QUOTE(tmc @ Jul 25 2012, 07:33 PM)
You are assuming probably the case of 90% of financing.
In the case of 70% financing, the buyers will have to pay off
the 20% over a period of time, until the first drawdown at
the very first of 70% loan, which the estimate by the poster
in the other forum, is 1 1/2 year from SPA.
Yes, correct. You take the point here. 90% borrower and 70% borrower has different period from first disbursement, where the latter is commence later due to 30% down payment and the bank loan was first release 10% after the stage of completion reached 40% ( 30% difference sum plus 10% bank 1st release ) where it might be 2nd or 3rd release for 90% loan borrower ( who settled 10% difference sum upon signing S&P and next release was incurred after the stage of completion reaches 20% and developer billing to the bank )
For KR2, as far as I am concern, the construction of earth clearing work is running up. I am sure once the S&P signing is done subsequently from August to September 2012, they can quickly put the piling of the building and make it 20% completion, where it can immediately send the 10% billing to all 90% borrower' s bank and cash buyer. Their lock in period starts here. And, next few months, once the completion reaches 40% ( depends on their schedule, 10% or 15% at 2nd or 3rd stage ), the lock in period begins for the 70% loan borrowers, so their bank lock in period begins here.
The difference could be 6 months, depends on the speed of the project stage and also the developer billing to the bank. Normally, big developers who have financially strong, would claim in one big bulk or later, while those 3rd tier or below graded developer, will claim the billing as soon as possible once their completion reaches a certain stage of their schedule, especially first 50% due to financial back up ...

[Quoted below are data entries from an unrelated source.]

(** X1: for a struct type [T], [Validate], [Records] and [Error] never
    panic and always agree:
    they report the error of the full validation; [Validate] answers true
    exactly when that error is nil; [Records] returns the stored rows, which
    are then not empty, with a nil error, and no rows with an error. *)
Theorem X1_accessors_agree T c :
  ∃ oe, validate T c {| SkipValidation := false |} = Done oe ∧
        Validate T c = Done (bool_decide (oe = None), oe) ∧
        Error T c = Done oe ∧
        Records T c = Done (if oe is None then records c else [], oe) ∧
        (oe = None → records c ≠ [] ∧ err c = None).
Proof.
  destruct (validate_cases T c {| SkipValidation := false |})
    as (oe & Hv & _).
  exists oe. unfold Validate, Error, Records. rewrite Hv. simpl.
  destruct oe as [e|]; simpl.
  - by repeat split.
  - apply validate_None in Hv as (He & hdr & rows & Hrs).
    rewrite He, Hrs. by repeat split.
Qed.

(** X2: [Marshal] without [SkipValidation] fails with an error exactly when
    [Validate] fails with it, and it then returns no instance. *)
Theorem X2_Marshal_fails_as_Validate T c e :
  (Validate T c = Done (false, Some e) ↔
   Marshal T c {| MarshalConfig_SkipValidation := false |} = Done ([], Some e))
  ∧ ∀ out, Marshal T c {| MarshalConfig_SkipValidation := false |}
             = Done (out, Some e) → out = [].
Proof.
  assert (∀ out, Marshal T c {| MarshalConfig_SkipValidation := false |}
                   = Done (out, Some e) →
                 out = [] ∧ Validate T c = Done (false, Some e)) as Hinv.
  { intros out HM. pose proof (Marshal_error_inv _ _ _ _ _ HM) as Hv.
    split.
    - rewrite (Marshal_validation_error T c _ e Hv) in HM. congruence.
    - by apply accessors_validation_error. }
  split; [split|].
  - intros HV. apply Marshal_validation_error. simpl.
    unfold Validate in HV.
    destruct (validate_cases T c {| SkipValidation := false |})
      as (oe & Hv & _).
    rewrite Hv in HV |- *. destruct oe; simpl in HV; congruence.
  - intros HM. by apply Hinv in HM as [_ ?].
  - intros out HM. by apply Hinv in HM as [? _].
Qed.

(** X3: once [Validate] succeeds, [SkipValidation] makes no difference to
    [Marshal]: both settings return the same instances or panic alike. *)
Theorem X3_skip_is_neutral_after_Validate T c :
  Validate T c = Done (true, None) →
  Marshal T c {| MarshalConfig_SkipValidation := true |}
  = Marshal T c {| MarshalConfig_SkipValidation := false |}.
Proof.
  intros HV. unfold Validate in HV.
  destruct (validate_cases T c {| SkipValidation := false |})
    as (oe & Hv & _).
  rewrite Hv in HV. destruct oe as [e|]; simpl in HV; [congruence|].
  pose proof (validate_None _ _ _ Hv) as (He & hdr & rows & Hrs).
  unfold Marshal. simpl. rewrite Hv.
  unfold validate, validateIntegrity. rewrite He, Hrs. done.
Qed.

(** X4: with [SkipValidation] set, the only errors [Marshal] returns are
    the stored error and, without one, [ErrUninitializedRecords] for a
    helper without records; no schema error is ever returned. *)
Theorem X4_skip_leaves_integrity_errors T c out e :
  Marshal T c {| MarshalConfig_SkipValidation := true |} = Done (out, Some e) →
  out = [] ∧
  (err c = Some e ∨
   (err c = None ∧ records c = [] ∧ e = ErrUninitializedRecords)).
Proof.
  intros HM. pose proof (Marshal_error_inv _ _ _ _ _ HM) as Hv.
  split.
  - rewrite (Marshal_validation_error T c _ e Hv) in HM. congruence.
  - simpl in Hv. unfold validate, validateIntegrity in Hv.
    destruct (err c) as [e'|]; [left; congruence|]. right.
    destruct (records c); simpl in Hv; [|done].
    split; [done|]. split; [done|]. congruence.
Qed.

(** X5: a read whose returned handle is dropped has no effect.  After any
    sequence of calls on the handle made by [New], reads included, the store
    is unchanged and every accessor has answered
    [ErrUninitializedRecords]. *)
Theorem X5_dropped_reads_have_no_effect T σ ms :
  let σ' := (New σ).1 in
  let h := (New σ).2 in
  ∃ rs, invokeAll T σ' h ms = Done (σ', rs) ∧
        Forall2 (λ m r, isAccessor m = true →
                        errorOf r = Some ErrUninitializedRecords) ms rs.
Proof.
  intros σ' h. induction ms as [|m ms (rs & Hrs & Hall)].
  - exists []. by split.
  - simpl. unfold invoke, σ', h. rewrite receiver_New.
    fold σ' h. destruct m as [buffer| | | |cfg]; simpl; rewrite Hrs; simpl;
      eexists; (split; [done|]); by constructor.
Qed.

(** X6: for a struct type [T], what [Records] answers on the helper
    returned by a read: the
    reader's error if there is one; otherwise [ErrUninitializedRecords] when
    the reader produced no row; otherwise the schema error the header row
    gives, if any; otherwise the rows as read. *)
Theorem X6_Records_after_ReadAll T c buffer :
  Records T (ReadAll c buffer) =
  Done match (csvReadAll buffer).2 with
       | Some e => ([], Some (ReaderError e))
       | None =>
           match (csvReadAll buffer).1 with
           | [] => ([], Some ErrUninitializedRecords)
           | hdr :: rows =>
               match schemaVerdict T hdr with
               | Some e => ([], Some e)
               | None => (hdr :: rows, None)
               end
           end
       end.
Proof.
  unfold ReadAll. destruct (csvReadAll buffer) as [rs [e|]]; simpl; [done|].
  destruct rs as [|hdr rows]; [done|].
  unfold Records. rewrite validate_spec. simpl.
  by destruct (schemaVerdict T hdr).
Qed.

(** X7: validation reads nothing of the records but the number of cells of
    the header row: two helpers without stored error whose header rows have
    the same length get the same answer from [Validate], whatever their
    header cells and data rows are. *)
Theorem X7_Validate_reads_header_length_only T hdr rows hdr' rows' :
  length hdr = length hdr' →
  Validate T {| records := hdr :: rows; err := None |}
  = Validate T {| records := hdr' :: rows'; err := None |}.
Proof.
  intros Hlen. unfold Validate.
  by rewrite (validate_header_length T hdr rows hdr' rows').
Qed.
End extra_accessors.

(** *** Resolution and binding *)

Lemma assignCells_inv_length T (m : gmap nat string) index record model inst :
  assignCells T m index record model = Done inst →
  length inst = length model.
Proof.
  revert index model. induction record as [|data rest IH]; intros index model.
  - by intros [= <-].
  - simpl. intros (model1 & Hset & Hrest)%exec_bind_Done.
    apply SetString_Done in Hset as (k & f & _ & _ & _ & ->).
    apply IH in Hrest. by rewrite length_insert in Hrest.
Qed.

(** A slot no cell of the record is written to keeps its content. *)
Lemma assignCells_untouched T (m : gmap nat string) index record model inst k :
  assignCells T m index record model = Done inst →
  (∀ j f, j < length record →
          FieldByName T (default "" (m !! (index + j))) ≠ Some (k, f)) →
  inst !! k = model !! k.
Proof.
  revert index model. induction record as [|data rest IH]; intros index model.
  - by intros [= <-].
  - simpl. intros (model1 & Hset & Hrest)%exec_bind_Done Hk.
    apply SetString_Done in Hset as (k1 & f1 & Hf1 & _ & _ & ->).
    rewrite (IH _ _ Hrest).
    + apply list_lookup_insert_ne. intros ->.
      apply (Hk 0 f1); [lia|]. by rewrite Nat.add_0_r.
    + intros j f Hj. replace (S index + j) with (index + S j) by lia.
      apply Hk. lia.
Qed.

(** The last cell written to a slot is what the slot holds. *)
Lemma assignCells_last_write T (m : gmap nat string) index record model inst
    j d name k f :
  assignCells T m index record model = Done inst →
  record !! j = Some d →
  m !! (index + j) = Some name →
  FieldByName T name = Some (k, f) →
  k < length model →
  (∀ j', j < j' → j' < length record → m !! (index + j') ≠ Some name) →
  inst !! k = Some (VString d).
Proof.
  revert index model j.
  induction record as [|data rest IH]; intros index model j; [done|].
  simpl. intros (model1 & Hset & Hrest)%exec_bind_Done Hj Hm Hf Hk Hlater.
  destruct j as [|j].
  - injection Hj as ->. rewrite Nat.add_0_r in Hm. rewrite Hm in Hset.
    simpl in Hset. rewrite Hf in Hset.
    apply SetString_Done in Hset as (k1 & f1 & [= <- <-] & _ & _ & ->).
    rewrite (assignCells_untouched _ _ _ _ _ _ k Hrest).
    + by apply list_lookup_insert_eq.
    + intros j' f' Hj' Hf'.
      apply FieldByName_Some in Hf as (_ & Hkf & Hname).
      apply FieldByName_Some in Hf' as (Hne & Hkf' & Hname').
      assert (m !! (S index + j') = Some name) as Hm'.
      { destruct (m !! (S index + j')) as [name'|]; simpl in *; [|done].
        congruence. }
      apply (Hlater (S j')); [lia|simpl; lia|].
      by replace (index + S j') with (S index + j') by lia.
  - apply SetString_Done in Hset as (k1 & f1 & _ & _ & _ & ->).
    apply (IH (S index) _ j Hrest); try done.
    + by replace (S index + j) with (index + S j) by lia.
    + by rewrite length_insert.
    + intros j' Hlt Hlen.
      replace (S index + j') with (index + S j') by lia.
      apply Hlater; simpl; lia.
Qed.


Section extra_binding.
Context `{UnicodeFold}.

Lemma resolveCell_elem_of T h name :
  resolveCell T h = Some name → name ∈ Name <$> T.
Proof.
  unfold resolveCell. intros [l Hl]%last_Some.
  rewrite <- collectFields_names.
  assert (name ∈ filter
            (λ name, Is_true (EqualFold
               (default "" ((collectFields T).2 !! name)) h))
            (take (size (collectFields T).2) (collectFields T).1)) as Hin
    by (rewrite Hl; set_solver).
  apply list_elem_of_filter in Hin as [_ [i Hi]%list_elem_of_lookup].
  apply lookup_take_Some in Hi as [Hi _]. by eapply list_elem_of_lookup_2.
Qed.

(** X8: on a table that has a header row, [mapIndexToField] never panics
    and never fails, whatever the struct type; its map depends on the header
    row only, has no key beyond the header's cells and no value that is not
    the name of a declared field. *)
Theorem X8_mapIndexToField_bounds T hdr rest :
  ∃ m, mapIndexToField T (hdr :: rest) = Done (m, None) ∧
       (∀ rest', mapIndexToField T (hdr :: rest') = Done (m, None)) ∧
       (∀ j name, m !! j = Some name →
                  j < length hdr ∧ name ∈ Name <$> T).
Proof.
  destruct (mapIndexToField_lookup T hdr rest) as (m & Hm & Hlook).
  exists m. split; [done|]. split.
  - intros rest'. by rewrite (mapIndexToField_rows T hdr rest' rest).
  - intros j name Hj. rewrite Hlook in Hj.
    destruct (hdr !! j) as [h|] eqn:Hh; simpl in Hj; [|done].
    split; [by eapply lookup_lt_Some|by eapply resolveCell_elem_of].
Qed.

For strong developers, they can play around, because they had jack up the S&P price by 5% due to DIBS package but their muscle financial can holds till 50% completion to claim your first 10% and pay your absorbed interest to the bank only after the loan released in late late stage, where, for overall development, a month interest could save them over 10k or 100k thousands interest they absorb for the buyers...
But to say 1 1/2 years from S&P for 70% loan borrower, maybe quite long. Probably that project was bought after immediate launched, S&P signed urgently and unit at high level ( if high rise )...
Although an early disbursement is not a major issue since this is DIBS and the early interest was absorbed by the developer but certainly, the 3 years lock in period might be a worry for the upon VP flippers especially those would like to maximize their profit to above ceiling or rooftop.
Whilst, for me, even though I might looking for 1 year rental before flip or flip upon VP, the 3% exit penalty ( approx 14k ) does not bother me as long as the profit of Cash on Capital Return is high enough, say RM 150k profit after deduct all RPGT Tax, Agent Com, S&P Stamp Duty, etc ...
However, it is not a worry-ness for those own stay and rental play investors.